According to The Carbon Leadership Forum, the world builds the equivalent of an entire New York City every month. This level of growth and development can have a huge impact on the environment if not done responsibly. Construction processes can create waste and pollution that contribute to greenhouse gas emissions and ultimately result in speeding up the effects of climate change. Therefore, reducing the carbon emissions of materials is imperative.

Understanding Greenhouse Gas Emissions

The atmosphere surrounding the earth contains many types of gases, including those known as “greenhouse gases.” Carbon dioxide, methane, nitrous oxide, and fluorinated gases are different examples of greenhouses gases that are emitted into the atmosphere. According to the EPA, in 2018, methane made up 10 percent of the gas emissions, while nitrous oxide made up 7 percent, and fluorinated gases made up 3 percent. Carbon dioxide emissions were the source of 81 percent of emissions, which is four times the emissions of the other three types combined.

Image courtesy of the Environmental Protection Agency

Total emissions in 2018 = 6,677 million metric tons of CO2 equivalent.

Carbon dioxide (CO2), the biggest contributor to greenhouse gases, enters the atmosphere through burning fossil fuels (coal, natural gas, and oil), solid waste, trees and other biological materials, and also as a result of certain chemical reactions, like the ones used to manufacture cement. Plants can help remove carbon dioxide from the atmosphere by absorbing (or sequestering) it as part of the biological carbon cycle.

Methane (CH4) is emitted during the production and transport of coal, natural gas, and oil. Methane emissions result from the decay of organic waste in solid waste landfills. Methane is also created by livestock and other agricultural practices.

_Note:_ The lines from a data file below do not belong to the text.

(* ===== verification/OutputFile.v ===== *)
(** * The output file ([src/storage/file.rs])

    Creating and preallocating the output file, on Linux: [fallocate] first, and
    zeros written in chunks of 256 KiB when it fails.  The outcome of each
    system call is an input. *)

From S2P Require Import Prelude Errors Cache Writer Resume.

(** The file and the outcomes of the calls to come; an exhausted list means
    success. *)
Record Disk := mkDisk {
  disk_file : FileState;
  disk_io : list IoOutcome;
}.

Definition DiskM (A : Type) : Type := StateRes Disk A.

(** One system call: its effect on the file, also of the part that was done
    before a failure. *)
Definition disk_call (good : FileState -> FileState) (partial : nat -> FileState -> FileState) : DiskM unit :=
  fun d => match default IoOk (head (disk_io d)) with
           | IoOk => (Ok tt, mkDisk (good (disk_file d)) (tail (disk_io d)))
           | IoFail n kind => (Err (Io kind), mkDisk (partial n (disk_file d)) (tail (disk_io d)))
           end.

Definition nothing (_ : nat) (f : FileState) : FileState := f.

(** [File::create] truncates; nothing is known of what a crash would leave. *)
Definition empty_file : FileState := mkFile (fun _ => None) (fun _ => None) 0.

(** [n] zeros written at the cursor *)
Definition put_zeros (n : Z) (f : FileState) : FileState :=
  mkFile (fun b => if (cursor f <=? b) && (b <? cursor f + n) then Some 0 else contents f b)
         (durable f) (cursor f + n).

(** [fallocate(fd, 0, 0, size)]: what the file does not have below [size] reads
    as zeros. *)
Definition allocate (size : Z) (f : FileState) : FileState :=
  mkFile (fun b => match contents f b with
                   | Some x => Some x
                   | None => if (0 <=? b) && (b <? size) then Some 0 else None
                   end) (durable f) (cursor f).

Definition synced (f : FileState) : FileState := mkFile (contents f) (contents f) (cursor f).

Definition rewound (f : FileState) : FileState := mkFile (contents f) (durable f) 0.

Definition CHUNK : Z := 256 * 1024.

(** The loop of [preallocate_zeros]; a failing write may have written a part. *)
Fixpoint zero_loop (fuel : nat) (remaining : Z) : DiskM unit :=
  if 0 <? remaining then
    match fuel with
    | O => err (Internal [])
    | S fuel =>
        let n := Z.min remaining CHUNK in
        disk_call (put_zeros n) (fun k => put_zeros (Z.min (Z.of_nat k) n)) ;!
        zero_loop fuel (remaining - n)
    end
  else ok tt.

(** [try_clone], the writes, [flush], [try_clone], [sync_all], [seek]. *)
Definition preallocate_zeros (size : Z) : DiskM unit :=
  disk_call id nothing ;!
  zero_loop (Z.to_nat (size / CHUNK + 1)) size ;!
  disk_call id nothing ;!
  disk_call id nothing ;!
  disk_call synced nothing ;!
  disk_call rewound nothing.

(** [size as libc::off_t] *)
Definition off_t (size : Z) : Z := if size <? 2 ^ 63 then size else size - 2 ^ 64.

(** [fallocate] refuses a length that is not positive. *)
Definition fallocate (size : Z) : DiskM unit :=
  if off_t size <=? 0 then err (Io (IoOther 22)) else disk_call (allocate size) nothing.

Definition preallocate_sync (size : Z) : DiskM unit := fun d =>
  match fallocate size d with
  | (Ok _, d') => (Ok tt, d')
  | (Err _, d') => preallocate_zeros size d'
  end.

Definition open_existing_file : DiskM unit := disk_call rewound nothing.

(** [has_parent]: [path.parent()] is there, and is created first. *)
Definition create_output_file (has_parent : bool) (total_size : option Z) (allocation : FileAllocation) : DiskM unit :=
  (if has_parent then disk_call id nothing else ok tt) ;!
  disk_call (fun _ => empty_file) nothing ;!
  match allocation, total_size with
  | Prealloc, Some size => if 0 <? size then preallocate_sync size else ok tt
  | _, _ => ok tt
  end.

(** ** Properties *)

(** A file of [n] zeros with the cursor at its start. *)
Definition zeroed (n : Z) (f : FileState) : Prop :=
  cursor f = 0 /\ forall b, contents f b = if (0 <=? b) && (b <? n) then Some 0 else None.

Lemma disk_call_Ok good partial d d' u :
  disk_call good partial d = (Ok u, d') -> disk_file d' = good (disk_file d).
Proof. unfold disk_call. destruct (default IoOk _); [by intros [= <- <-]|done]. Qed.

(** The zeros written so far. *)
Definition zeros_upto (n : Z) (f : FileState) : Prop :=
  cursor f = n /\ forall b, contents f b = if (0 <=? b) && (b <? n) then Some 0 else None.

Lemma put_zeros_upto k n f : 0 <= k -> 0 <= n -> zeros_upto n f -> zeros_upto (n + k) (put_zeros k f).
Proof.
  intros Hk Hn [Hc Hb]. split; simpl; [lia|]. intros b. rewrite Hc, Hb.
  destruct (Z.leb_spec n b), (Z.ltb_spec b (n + k)), (Z.leb_spec 0 b), (Z.ltb_spec b n); simpl; try lia; done.
Qed.

Lemma zero_loop_Ok fuel remaining n d d' u :
  0 <= n -> zeros_upto n (disk_file d) -> zero_loop fuel remaining d = (Ok u, d') ->
  zeros_upto (n + Z.max 0 remaining) (disk_file d').
Proof.
  revert remaining n d. induction fuel as [|fuel IH]; intros remaining n d Hn Hz E; simpl in E;
    destruct (Z.ltb_spec 0 remaining); try done.
  1, 3: injection E as <- <-; by rewrite Z.max_l, Z.add_0_r by lia.
  apply res_bind_Ok in E as ([] & d1 & E1%disk_call_Ok & E).
  assert (0 < Z.min remaining CHUNK) by (unfold CHUNK; lia).
  apply (IH _ (n + Z.min remaining CHUNK)) in E; [|lia|rewrite E1; apply put_zeros_upto; [lia|done..]].
  by replace (n + Z.max 0 remaining)
    with (n + Z.min remaining CHUNK + Z.max 0 (remaining - Z.min remaining CHUNK)) by lia.
Qed.

(** ** Failures *)

(** Every error of [m] is an I/O error, and [m] succeeds when no call fails. *)
Definition Honest (m : DiskM unit) : Prop :=
  forall d, (forall e d', m d = (Err e, d') -> exists kind, e = Io kind) /\
    (Forall (eq IoOk) (disk_io d) -> exists d', m d = (Ok tt, d') /\ Forall (eq IoOk) (disk_io d')).

Create HintDb honest.

Lemma honest_ok : Honest (ok tt).
Proof. intros d. split; [done|]. intros H. by exists d. Qed.

Lemma honest_call good partial : Honest (disk_call good partial).
Proof.
  intros d. unfold disk_call. split.
  - intros e d'. destruct (default IoOk _) as [|k kind]; [done|]. intros [= <- _]. by exists kind.
  - intros H. destruct (disk_io d) as [|o l]; simpl; [by eexists|]. apply Forall_cons_iff in H as [<- H]. by eexists.
Qed.

Lemma honest_bind (m k : DiskM unit) : Honest m -> Honest k -> Honest (m ;! k).
Proof.
  intros Hm Hk d. destruct (Hm d) as [M1 M2]. split.
  - intros e d' E. apply res_bind_any in E as [([] & d1 & _ & E)|(e' & E1 & [= <-])]; [by apply (Hk d1) in E|by apply (M1 e d')].
  - intros H. destruct (M2 H) as (d1 & E1 & H1). destruct (Hk d1) as [_ K2]. destruct (K2 H1) as (d2 & E2 & H2).
    exists d2. unfold res_bind. by rewrite E1.
Qed.

#[export] Hint Resolve honest_ok honest_call honest_bind : honest.

(** The fuel covers every chunk. *)
Lemma honest_zero_loop fuel remaining : remaining <= Z.of_nat fuel * CHUNK -> Honest (zero_loop fuel remaining).
Proof.
  revert remaining. induction fuel as [|fuel IH]; intros remaining Hf; simpl;
    destruct (Z.ltb_spec 0 remaining); try lia; auto with honest.
  apply honest_bind; [auto with honest|]. apply IH. unfold CHUNK in *. lia.
Qed.

Lemma honest_zeros size : Honest (preallocate_zeros size).
Proof.
  unfold preallocate_zeros. repeat apply honest_bind; auto with honest. apply honest_zero_loop.
  pose proof (Z.div_mod size CHUNK ltac:(done)). pose proof (Z.mod_pos_bound size CHUNK ltac:(done)).
  unfold CHUNK in *. lia.
Qed.

Lemma honest_preallocate size : Honest (preallocate_sync size).
Proof.
  intros d. unfold preallocate_sync, fallocate. destruct (off_t size <=? 0); [apply honest_zeros|].
  destruct (honest_call (allocate size) nothing d) as [_ C2].
  destruct (disk_call (allocate size) nothing d) as [[[]|e] d1]; split.
  - done.
  - exact C2.
  - intros e' d'. apply honest_zeros.
  - intros H. by destruct (C2 H) as (d' & ? & _).
Qed.

#[export] Hint Resolve honest_preallocate : honest.

Lemma honest_create has_parent total_size allocation : Honest (create_output_file has_parent total_size allocation).
Proof.
  unfold create_output_file. apply honest_bind; [destruct has_parent; auto with honest|].
  apply honest_bind; [auto with honest|]. destruct allocation, total_size as [n|]; auto with honest.
  destruct (0 <? n); auto with honest.
Qed.

(** ** Contents *)

Lemma empty_zeroed : zeros_upto 0 empty_file.
Proof. split; [done|]. intros b. simpl. destruct (Z.leb_spec 0 b), (Z.ltb_spec b 0); simpl; try lia; done. Qed.

Lemma preallocate_sync_Ok size d d' u :
  0 <= size -> disk_file d = empty_file -> preallocate_sync size d = (Ok u, d') -> zeroed size (disk_file d').
Proof.
  intros Hs Hd E. unfold preallocate_sync in E. destruct (fallocate size d) as [[[]|e] d1] eqn:F.
  - injection E as _ <-. unfold fallocate in F. destruct (off_t size <=? 0); [done|].
    apply disk_call_Ok in F. rewrite F, Hd. by split.
  - assert (disk_file d1 = disk_file d) as H1.
    { unfold fallocate, disk_call in F. destruct (off_t size <=? 0); [by injection F as _ <-|].
      destruct (default IoOk _); [done|by injection F as _ <-]. }
    unfold preallocate_zeros in E. apply res_bind_Ok in E as ([] & d2 & E2%disk_call_Ok & E).
    apply res_bind_Ok in E as ([] & d3 & E3 & E). apply res_bind_Ok in E as ([] & d4 & E4%disk_call_Ok & E).
    apply res_bind_Ok in E as ([] & d5 & E5%disk_call_Ok & E). apply res_bind_Ok in E as ([] & d6 & E6%disk_call_Ok & E).
    apply disk_call_Ok in E. apply (zero_loop_Ok _ _ 0) in E3; [|done|rewrite E2; simpl; rewrite H1, Hd; apply empty_zeroed].
    rewrite E, E6, E5, E4. destruct E3 as [_ Hb]. split; [done|]. intros b. simpl. rewrite Hb. by rewrite Z.max_r.
Qed.

(** What a crash would leave of a new file can be read back from it. *)
Definition plain (f : FileState) : Prop := forall b v, durable f b = Some v -> contents f b = Some v.

Lemma create_plain has_parent total_size allocation d d' u :
  create_output_file has_parent total_size allocation d = (Ok u, d') -> plain (disk_file d').
Proof.
  intros E. unfold create_output_file in E. apply res_bind_Ok in E as ([] & d1 & _ & E).
  apply res_bind_Ok in E as ([] & d2 & E2%disk_call_Ok & E).
  assert (plain (disk_file d2)) as P2 by (by rewrite E2).
  destruct allocation, total_size as [n|]; try by injection E as <- <-. destruct (0 <? n); [|by injection E as <- <-].
  unfold preallocate_sync in E. destruct (fallocate n d2) as [[[]|e] d3] eqn:F.
  - injection E as _ <-. unfold fallocate in F. destruct (off_t n <=? 0); [done|]. apply disk_call_Ok in F. rewrite F, E2. by intros b v.
  - unfold preallocate_zeros in E. apply res_bind_Ok in E as ([] & d4 & _ & E). apply res_bind_Ok in E as ([] & d5 & _ & E).
    apply res_bind_Ok in E as ([] & d6 & _ & E). apply res_bind_Ok in E as ([] & d7 & _ & E).
    apply res_bind_Ok in E as ([] & d8 & E8%disk_call_Ok & E). apply disk_call_Ok in E. rewrite E, E8. by intros b v.
Qed.

(** Without a size the file is truncated or left as it was. *)
Lemma create_unsized has_parent allocation d r d' :
  create_output_file has_parent None allocation d = (r, d') ->
  disk_file d' = match r with Ok _ => empty_file | Err _ => disk_file d end.
Proof.
  assert (forall good r d d', disk_call good nothing d = (r, d') ->
    disk_file d' = match r with Ok _ => good (disk_file d) | Err _ => disk_file d end) as Hcall.
  { unfold disk_call. intros good r0 d0 d1. by destruct (default IoOk _); intros [= <- <-]. }
  unfold create_output_file. intros E. apply res_bind_any in E as [([] & d1 & E1 & E)|(e & E1 & ->)].
  - assert (disk_file d1 = disk_file d) as H1 by (destruct has_parent; [by apply Hcall in E1|by injection E1 as <-]).
    apply res_bind_any in E as [([] & d2 & E2%Hcall & E)|(e & E2%Hcall & ->)]; [|congruence].
    destruct allocation; by injection E as <- <-.
  - destruct has_parent; [by apply Hcall in E1|done].
Qed.

(** The created file is what resuming expects.  With preallocation and a
    known size the new file holds exactly that many zeros, by [fallocate] or by
    writing them; otherwise it is empty.  The cursor is at the start, nothing of
    an earlier file is left, every failure is reported as an I/O error, and
    without failures the file is created. *)
Theorem created_file_contents has_parent total_size allocation d :
  (forall n, total_size = Some n -> u64 n) ->
  exists r d', create_output_file has_parent total_size allocation d = (r, d') /\
    (r = Ok tt -> zeroed (match allocation, total_size with Prealloc, Some n => n | _, _ => 0 end) (disk_file d')) /\
    (forall e, r = Err e -> exists kind, e = Io kind) /\
    (Forall (eq IoOk) (disk_io d) -> r = Ok tt).
Proof.
  intros Hu. destruct (create_output_file _ _ _ d) as [r d'] eqn:E. exists r, d'. split; [done|].
  destruct (honest_create has_parent total_size allocation d) as [C1 C2]. rewrite E in C1, C2. split_and!.
  - intros ->. unfold create_output_file in E. apply res_bind_Ok in E as ([] & d1 & _ & E).
    apply res_bind_Ok in E as ([] & d2 & E2%disk_call_Ok & E).
    assert (forall d3, (Ok tt, d2) = (Ok tt, d3) :> result unit DownloadError * Disk -> zeroed 0 (disk_file d3)) as H0.
    { intros d3 [= <-]. rewrite E2. apply empty_zeroed. }
    destruct allocation, total_size as [n|]; try by apply H0.
    destruct (Z.ltb_spec 0 n); [by apply (preallocate_sync_Ok n d2 d' tt); [lia|..]|].
    assert (n = 0) as -> by (destruct (Hu n eq_refl); lia). by apply H0.
  - intros e ->. by apply (C1 e d').
  - intros H. by destruct (C2 H) as (d3 & [= -> <-] & _).
Qed.

Lemma created_file_contents_witness :
  exists d', create_output_file true (Some 300000) Prealloc (mkDisk empty_file [IoOk; IoOk; IoFail 0 (IoOther 95)]) = (Ok tt, d') /\
    contents (disk_file d') 299999 = Some 0 /\ contents (disk_file d') 300000 = None.
Proof.
  destruct (created_file_contents true (Some 300000) Prealloc (mkDisk empty_file [IoOk; IoOk; IoFail 0 (IoOther 95)]))
    as (r & d' & E & Hz & _).
  { intros n [= <-]. by vm_compute. }
  assert (r = Ok tt) as -> by (apply (f_equal fst) in E; vm_compute in E; congruence).
  exists d'. destruct (Hz eq_refl) as [_ Hb]. split_and!; [done|by rewrite Hb..].
Defined.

Nitrous oxide (N2O) is emitted during agricultural and industrial activities, combustion of fossil fuels and solid waste, as well as during treatment of wastewater.

Fluorinated gasses are powerful greenhouse gases that are emitted during a variety of industrial processes. Examples of these gasses include hydrofluorocarbons, perfluorocarbons, sulfur hexafluoride, and nitrogen trifluoride, all of which are synthetic, powerful greenhouse gases that are emitted from a variety of industrial processes. While typically emitted in smaller quantities, they are extremely potent and are sometimes referred to as high global warming potential (GWP) gases.

Together, these greenhouse gases absorb and retain heat from the sun while also regulating the earth’s climate by holding warmth in an atmospheric layer around the planet's surface. This phenomenon is known as the “greenhouse effect.”

Greenhouse gases are crucial to making earth a habitable planet. Without these gases, the temperature on earth would be 5 degrees Fahrenheit instead of the current 60 degrees Fahrenheit. However, an excess of greenhouse gases can raise global temperatures to the extent that they become harmful.

Greenhouse gases are caused by multiple factors, many of which are naturally occurring without human activity. Some contributing factors can be traced back to solid waste as well as the manufacturer, distribution, and use of products that result in manufacturing waste as well as solid waste.